Collected data
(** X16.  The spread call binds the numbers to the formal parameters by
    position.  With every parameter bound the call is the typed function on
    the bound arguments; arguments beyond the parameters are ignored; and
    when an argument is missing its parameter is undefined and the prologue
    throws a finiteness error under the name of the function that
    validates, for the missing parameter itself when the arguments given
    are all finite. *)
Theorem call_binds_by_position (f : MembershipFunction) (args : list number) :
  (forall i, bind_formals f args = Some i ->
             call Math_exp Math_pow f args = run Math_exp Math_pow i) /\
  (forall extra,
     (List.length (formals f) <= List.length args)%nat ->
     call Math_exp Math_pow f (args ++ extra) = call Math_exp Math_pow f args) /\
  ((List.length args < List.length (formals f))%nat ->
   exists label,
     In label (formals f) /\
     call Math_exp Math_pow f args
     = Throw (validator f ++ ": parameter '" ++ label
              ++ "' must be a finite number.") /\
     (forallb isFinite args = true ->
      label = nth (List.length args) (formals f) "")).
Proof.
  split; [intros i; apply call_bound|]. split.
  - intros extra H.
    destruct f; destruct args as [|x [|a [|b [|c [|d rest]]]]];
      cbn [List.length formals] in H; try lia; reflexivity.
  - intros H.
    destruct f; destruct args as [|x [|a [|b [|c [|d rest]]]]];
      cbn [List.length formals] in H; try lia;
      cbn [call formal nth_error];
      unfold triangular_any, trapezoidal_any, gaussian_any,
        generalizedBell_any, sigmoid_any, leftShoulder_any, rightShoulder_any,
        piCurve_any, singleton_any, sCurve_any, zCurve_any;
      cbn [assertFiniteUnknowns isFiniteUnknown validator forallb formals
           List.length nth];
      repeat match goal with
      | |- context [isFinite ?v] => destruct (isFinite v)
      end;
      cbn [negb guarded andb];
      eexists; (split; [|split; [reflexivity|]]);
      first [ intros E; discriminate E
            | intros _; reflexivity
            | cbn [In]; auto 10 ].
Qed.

◆ **Goal of the exercise**
Repeat, exactly and in full, the records shown above.

◆ **Your solution**
(** X16.  The spread call binds the numbers to the formal parameters by
    position.  With every parameter bound the call is the typed function on
    the bound arguments; arguments beyond the parameters are ignored; and
    when an argument is missing its parameter is undefined and the prologue
    throws a finiteness error under the name of the function that
    validates, for the missing parameter itself when the arguments given
    are all finite. *)
Theorem call_binds_by_position (f : MembershipFunction) (args : list number) :
  (forall i, bind_formals f args = Some i ->
             call Math_exp Math_pow f args = run Math_exp Math_pow i) /\
  (forall extra,
     (List.length (formals f) <= List.length args)%nat ->
     call Math_exp Math_pow f (args ++ extra) = call Math_exp Math_pow f args) /\
  ((List.length args < List.length (formals f))%nat ->
   exists label,
     In label (formals f) /\
     call Math_exp Math_pow f args
     = Throw (validator f ++ ": parameter '" ++ label
              ++ "' must be a finite number.") /\
     (forallb isFinite args = true ->
      label = nth (List.length args) (formals f) "")).
Proof.
  split; [intros i; apply call_bound|]. split.
  - intros extra H.
    destruct f; destruct args as [|x [|a [|b [|c [|d rest]]]]];
      cbn [List.length formals] in H; try lia; reflexivity.
  - intros H.
    destruct f; destruct args as [|x [|a [|b [|c [|d rest]]]]];
      cbn [List.length formals] in H; try lia;
      cbn [call formal nth_error];
      unfold triangular_any, trapezoidal_any, gaussian_any,
        generalizedBell_any, sigmoid_any, leftShoulder_any, rightShoulder_any,
        piCurve_any, singleton_any, sCurve_any, zCurve_any;
      cbn [assertFiniteUnknowns isFiniteUnknown validator forallb formals
           List.length nth];
      repeat match goal with
      | |- context [isFinite ?v] => destruct (isFinite v)
      end;
      cbn [negb guarded andb];
      eexists; (split; [|split; [reflexivity|]]);
      first [ intros E; discriminate E
            | intros _; reflexivity
            | cbn [In]; auto 10 ].
Qed.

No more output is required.